I have to delete 16+ millions records from a 221+ million row table and it is going extremely slowly.
I appreciate if you share suggestions to make code below faster:
SET TRANSACTION ISOLATION LEVEL READ COMMITTED;
DECLARE @BATCHSIZE INT,
@ITERATION INT,
@TOTALROWS INT,
@MSG VARCHAR(500);
SET DEADLOCK_PRIORITY LOW;
SET @BATCHSIZE = 4500;
SET @ITERATION = 0;
SET @TOTALROWS = 0;
BEGIN TRY
BEGIN TRANSACTION;
WHILE @BATCHSIZE > 0
BEGIN
DELETE TOP (@BATCHSIZE) FROM MySourceTable
OUTPUT DELETED.*
INTO MyBackupTable
WHERE NOT EXISTS (
SELECT NULL AS Empty
FROM dbo.vendor AS v
WHERE VendorId = v.Id
);
SET @BATCHSIZE = @@ROWCOUNT;
SET @ITERATION = @ITERATION + 1;
SET @TOTALROWS = @TOTALROWS + @BATCHSIZE;
SET @MSG = CAST(GETDATE() AS VARCHAR) + ' Iteration: ' + CAST(@ITERATION AS VARCHAR) + ' Total deletes:' + CAST(@TOTALROWS AS VARCHAR) + ' Next Batch size:' + CAST(@BATCHSIZE AS VARCHAR);
PRINT @MSG;
COMMIT TRANSACTION;
CHECKPOINT;
END;
END TRY
BEGIN CATCH
IF @@ERROR <> 0
AND @@TRANCOUNT > 0
BEGIN
PRINT 'There is an error occured. The database update failed.';
ROLLBACK TRANSACTION;
END;
END CATCH;
GO
Execution Plan (limited for 2 iterations)
VendorId
is PK and non-clustered, where clustered index is not in use by this script. There are 5 other non-unique, non-clustered indexes.

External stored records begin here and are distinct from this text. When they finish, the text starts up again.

(** The call of an export, whatever it answers. *)
Lemma call_guest_spec p label (g : Guest (result GuestOutcome WitError)) c res c' :
  wf_core c → guest_typed reply_typed g → call_guest p label g c = (res, c') →
  prelude c c' ∧ ∀ o, res = Ok o → outcome_typed o.
Proof.
  intros Hw Hg H. unfold call_guest in H. unfold sm_bind at 1 in H.
  pose proof (prepare_call_prelude (E := RuntimeError) p c Hw) as H1.
  destruct (prepare_call p c) as [r1 c1] eqn:E1. cbn [snd] in H1. destruct r1; [|by injection E1].
  unfold sm_bind at 1 in H.
  destruct (execute_prelude (E := RuntimeError) reply_typed g c1 (pr_wf _ _ H1) Hg)
    as (r & c2 & Ex & H2 & Hr). rewrite Ex in H.
  assert (prelude c c2) as H3 by by eapply prelude_trans.
  assert (∃ c3, prelude c c3 ∧ guest_answer label r c3 = (res, c')) as (c3 & H4 & Ha).
  { unfold sm_bind in H. destruct (returned r); [by exists c2|].
    destruct (release_step (E := RuntimeError) c2 (pr_wf _ _ H2)) as (c3 & E3 & H4 & _ & _).
    rewrite E3 in H. exists c3. split; [by eapply prelude_trans|done]. }
  unfold guest_answer in Ha. destruct r as [[o|e]|reason]; injection Ha as <- <-; split; try done.
  intros o' [= <-]. by apply (Hr _ eq_refl).
Qed.

Lemma lowest_default k es : es ≠ [] → lowest k es = lowest 0 es.
Proof. by destruct es. Qed.

Lemma highest_default k es : es ≠ [] → highest k es = highest 0 es.
Proof. unfold highest. destruct (last es) eqn:E; [done|]. by apply last_None in E. Qed.

(** The world a handler is called in: the blobs of the batch are visible and
    the call's records are reset. *)
Definition called_world (p : string) (es : list CommittedEvent) c : HW :=
  set_host (set_evidence None p (set_emit_call false (reveal_event_blobs es (host (c_world c))))) (c_world c).

(** An export that returns an outcome returned it in the world it was called
    in. *)
Lemma call_guest_returned p label (g : Guest (result GuestOutcome WitError)) c o c' :
  call_guest p label g c = (Ok o, c') →
  ∃ trace, run_guest g (set_host (set_evidence None p (set_emit_call false (host (c_world c)))) (c_world c))
    = (Ok (Ok o), trace, c_world c').
Proof.
  unfold call_guest, sm_bind at 1, prepare_call, in_world, on_host, sm_update. cbn.
  unfold sm_bind at 1, execute. cbn.
  destruct (run_guest g _) as [[r trace] s2]. unfold sm_bind.
  destruct r as [[o'|e]|reason]; cbn [returned]; [|by cbn..].
  intros [= <- <-]. by exists trace.
Qed.

(** What a delivery that succeeds does: nothing for an empty batch, and else
    the commit of the outcome the handler returned. *)
Definition delivered (handler : Context_ → list WitEvent → Guest (result GuestOutcome WitError))
    (es : list CommittedEvent) c (out : Outcome) c' : Prop :=
  if bool_decide (es = []) then
    outcome_events out = [] ∧ c_world c' = c_world c ∧ c_checkpoint c' = c_checkpoint c
  else
    ∃ o trace w,
      run_guest (handler (context c) (wit_batch (host (c_world c)) es)) (called_world "delivery" es c)
        = (Ok (Ok o), trace, w) ∧
      c_checkpoint c' = default (c_checkpoint c) (o_checkpoint o) ∧
      (∃ ms, convert_mutations (o_mutations o) = Ok ms ∧
        st_state (store (c_world c')) (c_instance_id c)
          = foldl (flip mutate) (st_state (store (c_world c)) (c_instance_id c)) ms) ∧
      (∃ rs, append_requests (set_uploads ∅ (host w)) PhaseHandle (c_checkpoint c) (single_cause es) (o_events o)
          = Ok rs ∧
        log_appends (es_log (store w)) rs (outcome_events out) (es_log (store (c_world c')))).

Lemma handle_inner_spec handler es c res c' :
  wf_core c → (∀ cx batch, guest_typed reply_typed (handler cx batch)) →
  handle_inner handler es c = (res, c') →
  same_core c c' ∧ confined (c_world c) (c_world c') ∧ wf_core c' ∧
  match res with
  | Ok out => outcome_checkpoint out = c_checkpoint c' ∧ (c_checkpoint c ≤ c_checkpoint c')%N ∧
      (c_checkpoint c' = c_checkpoint c ∨
       lowest 0 es ≤ c_checkpoint c' ≤ highest 0 es)%N ∧
      (∀ e, e ∈ outcome_events out → e ∈ es_log (store (c_world c'))) ∧ delivered handler es c out c'
  | Err _ => uncommitted c c'
  end.
Proof.
  intros Hw Hh H. unfold handle_inner in H.
  change (sm_bind sm_get ?k c) with (k c c) in H. cbv beta in H. unfold delivered.
  case_bool_decide as Hes.
  { injection H as <- <-. split; [done|]. split; [by apply confined_refl, Hw|]. split; [done|].
    split_and!; [done|done|by left| |done..]. intros e He. by apply not_elem_of_nil in He. }
  cbv zeta in H. unfold sm_bind at 1 in H.
  pose proof (in_world_prelude (E := RuntimeError) (on_host (reveal_event_blobs es)) c Hw) as H1.
  destruct (in_world (on_host (reveal_event_blobs es)) c) as [r1 c1] eqn:E1. cbn [snd] in H1.
  destruct r1; [|by injection E1]. specialize (H1 ltac:(apply safe_on_host; try done; apply Hw)).
  apply sm_bind_inv in H as [(o & c2 & Hg & H)|(e & Hg & ->)].
  2: { apply call_guest_spec in Hg as [H2 _]; [|apply H1|apply Hh].
       destruct (prelude_trans _ _ _ H1 H2) as [? ? ? ?]. done. }
  pose proof (call_guest_returned _ _ _ _ _ _ Hg) as [trace Hrun].
  assert (c1 = set_world (set_host (reveal_event_blobs es (host (c_world c))) (c_world c)) c) as Ec1
    by by injection E1.
  apply call_guest_spec in Hg as [H2 Ho]; [|apply H1|apply Hh]. specialize (Ho o eq_refl).
  destruct (prelude_trans _ _ _ H1 H2) as [Hs Hcf Hu Hw2].
  destruct (is_some_and _ _) eqn:Ek; [by injection H as <- <-|].
  apply commit_spec in H as (Hs' & Hcf' & Hw' & H); [|done|done].
  destruct Hs as (? & ? & ?), Hs' as (? & ? & ?), Hu as (Hu1 & Hu2 & Hu3).
  split; [split_and!; congruence|]. split; [by eapply confined_trans|]. split; [done|].
  destruct res as [out|e].
  - destruct H as [[Hc1 Hc2] Hf Hst (rs & Hrs & Hl)]. rewrite Hu3 in *.
    split_and!; [done|done| |by intros e; apply log_appends_elem with (1 := Hl)|].
    2: { rewrite Ec1 in Hrun. exists o, trace, (c_world c2). split_and!; [exact Hrun|done| |by exists rs].
         destruct Hst as (ms & Hms & Hst). exists ms. split; [done|]. congruence. }
    rewrite Hc2. destruct (o_checkpoint o) as [k|]; [right|by left]. simpl in *.
    apply negb_false_iff, andb_true_iff in Ek as [?%N.leb_le ?%N.leb_le].
    by rewrite <- (lowest_default (c_checkpoint c)), <- (highest_default (c_checkpoint c)).
  - destruct H as [(? & ? & ?) _]. split_and!; congruence.
Qed.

Task is "removing vendors which do not exist in another table" and back them up into another table. I have 3 tables, vendors, SpecialVendors, SpecialVendorBackups
. Trying to remove SpecialVendors
which do not exist in Vendors
table, and to have a backup of deleted records in case what I'm doing is wrong and I have to put them back in a week or two.
Best Answer
The execution plan shows that it is reading rows from a nonclustered index in some order then performing seeks for each outer row read to evaluate the
NOT EXISTS
You are deleting 7.2% of the table. 16,000,000 rows in 3,556 batches of 4,500
Assuming that the rows that qualify are evently distributed throughout the index then this means it will delete approx 1 row every 13.8 rows.
So iteration 1 will read 62,156 rows and perform that many index seeks before it finds 4,500 to delete.
iteration 2 will read 57,656 (62,156 - 4,500) rows that definitely won't qualify ignoring any concurrent updates (as they have already been processed) and then another 62,156 rows to get 4,500 to delete.
iteration 3 will read (2 * 57,656) + 62,156 rows and so on until finally iteration 3,556 will read (3,555 * 57,656) + 62,156 rows and perform that many seeks.
So the number of index seeks performed across all batches is
SUM(1, 2, ..., 3554, 3555) * 57,656 + (3556 * 62156)
Which is
((3555 * 3556 / 2) * 57656) + (3556 * 62156)
- or364,652,494,976
I would suggest that you materialise the rows to delete into a temp table first
And change the
DELETE
to deleteWHERE PK IN (SELECT PK FROM #MyTempTable WHERE BatchNumber = @BatchNumber)
You may still need to include aNOT EXISTS
in theDELETE
query itself to cater for updates since the temp table was populated but this should be much more efficient as it will only need to perform 4,500 seeks per batch.